Right as visitors enter the main room, they encounter Rotem Ritov’s Monarch Migration #3- Biotopia: Gaza. At first the diorama looks fantastical with rich brown soil and colorful butterflies. But the work is “beckoning us to ride the rollercoaster that takes us between displays of magical beauty and the discovery of a bloated corpse,” symbolizing the story of Israeli-Palestinian relations. The gaza-shaped installation’s rich soil is run by a tank print, and the butterflies are made out of tanks and helicopters from 2007-2017 war debris.
Yochi Shrem’s Human Tapestry will surely catch each visitors eye, with a giant undulating sea of rainbow crochet body parts. The site-specific installation refers to what’s within, physically and metaphorically. The nearly hundred handmade crochet forms replicate DNA, veins, chromosomes, neurons, etc in a extravagant diversity of colors and textures. Shrem explains that our society, fixated on metal, machines, and the digital world, doesn’t appreciate colors or the feelings they represent. Her piece airs the human flow of electricity, moving emotions inside us, especially as the dynamic spread of colorful innards gently breathes, stirring a thoroughly trippy feeling.

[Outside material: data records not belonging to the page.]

(** The changes a request can make, with its answer. *)
Inductive transition : request -> shown -> response -> shown -> Prop :=
| put_commits fs fs' l object_name data ts n :
    adds_object rt fs fs' n object_name data (permissions o) (opt_uid o) (opt_gid o) ts ->
    transition (Put object_name data ts) (fs, l)
      (Mutated (Ok tt) (mkMutationResult kOutcomeCommitted (mkVersion n 1) (mkVersion n 1))) (fs', l)
| replace_commits fs fs' l object_name data ts n inode old :
    object_is fs rt object_name n inode old -> replaces fs fs' n inode data ts ->
    let version := mkVersion n (generation inode + 1) in
    transition (Replace object_name (mkVersion n (generation inode)) data ts) (fs, l)
      (Mutated (Ok tt) (mkMutationResult kOutcomeCommitted version version)) (fs', l)
| put_settles fs fs' index index' object_name data ts identity rec res a :
    fresh_request index identity -> put_effect o sb fs index object_name data ts identity fs' index' rec ->
    answers_alike rec (Ok tt) res a ->
    transition (PutOnce object_name data ts identity) (fs, Some index) (Settled res a) (fs', Some index')
| replace_settles fs fs' index index' object_name expected data ts identity rec res a :
    fresh_request index identity -> replace_effect sb fs index object_name expected data ts identity fs' index' rec ->
    answers_alike rec (Ok tt) res a ->
    transition (ReplaceOnce object_name expected data ts identity) (fs, Some index) (Settled res a) (fs', Some index').

(** The answers that go with no change: a refusal, the recorded answer of an
    earlier request, what the object holds. *)
Definition quiet (q : request) (s : shown) (resp : response) : Prop :=
  match q, resp with
  | Put _ _ _, Mutated res m | Replace _ _ _ _, Mutated res m => is_ok res = false /\ outcome m = kOutcomeNotApplied
  | PutOnce _ _ _ identity, Settled res a => res = Ok tt ->
      exists index, s.2 = Some index /\ answered_before index identity kCreateIfAbsent (res, a)
  | ReplaceOnce _ _ _ _ identity, Settled res a => res = Ok tt ->
      exists index, s.2 = Some index /\ answered_before index identity kReplaceIfVersion (res, a)
  | Fetch object_name, Contents res => forall data st, res = Ok (data, st) ->
      exists n inode, object_is s.1 rt object_name n inode data /\ st = MakeObjectStat n inode
  | Query object_name, Status res => forall st, res = Ok st ->
      exists n inode data, object_is s.1 rt object_name n inode data /\ st = MakeObjectStat n inode
  | _, _ => False
  end.

(** ** Files up to equivalence *)
#[local] Lemma adds_object_target fs fs1 fs2 n object_name data p u g ts : fs1 ≡ fs2 ->
  adds_object rt fs fs1 n object_name data p u g ts -> adds_object rt fs fs2 n object_name data p u g ts.
Proof.
  intros E [H1 (f & H2 & H3) H4 H5 H6]. constructor; [done| | | |].
  - exists f. by rewrite <- E.
  - intros c m. by rewrite <- E.
  - intros root b Hr. destruct (H5 root b Hr) as (root' & b' & Hr' & Hm). exists root', b'. by rewrite <- E.
  - intros k Hk Hn. rewrite <- E. by apply H6.
Qed.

Fresh Paint’s annual social project, The Secret Postcard, will offer over 1,000 original postcard-size artworks this year in the Art Projects building. By renowned artists as well as students, each postcard sells anonymously for a uniform price of NIS 180, buyers only to discover the artist’s identity after purchasing. All the proceeds go to art education grants for Tel Aviv’s underprivileged children, funding 600 students over the past nine years.
If there’s one last exhibit visitors must be sure to check out this year, its I Infinite. Part dance performance, part video installation, part audience participatory light show, part journey into a mesmerizing alien realm, the experience is hypnotizing, eerie, and enthralling. Visitors put on a gray robe, take off their shoes, and walk into a white cube space where they’re free to roam, sit or stand wherever they choose. Meanwhile, projectors are set up at different angles projecting images or streams of light interacting with the dancer and everyone’s shadows in the most outlandish ways. Meditating on the digital world’s quest to re-create life, British contemporary artist Tom Dale uses special effects beyond the imagination to make audience members feel as though they’ve been transported into another dimension.
Fresh Paint is taking place at the Tel Aviv Fairgrounds this year, opening Thursday April 26th from 20:30 to 23:00, Friday April 27th from 10:00 to 18:00, Saturday from 10:00 to 21:00, and Sunday and Monday from 17:00 to 22:00. Tickets are NIS 50 and can be purchased here or at the door.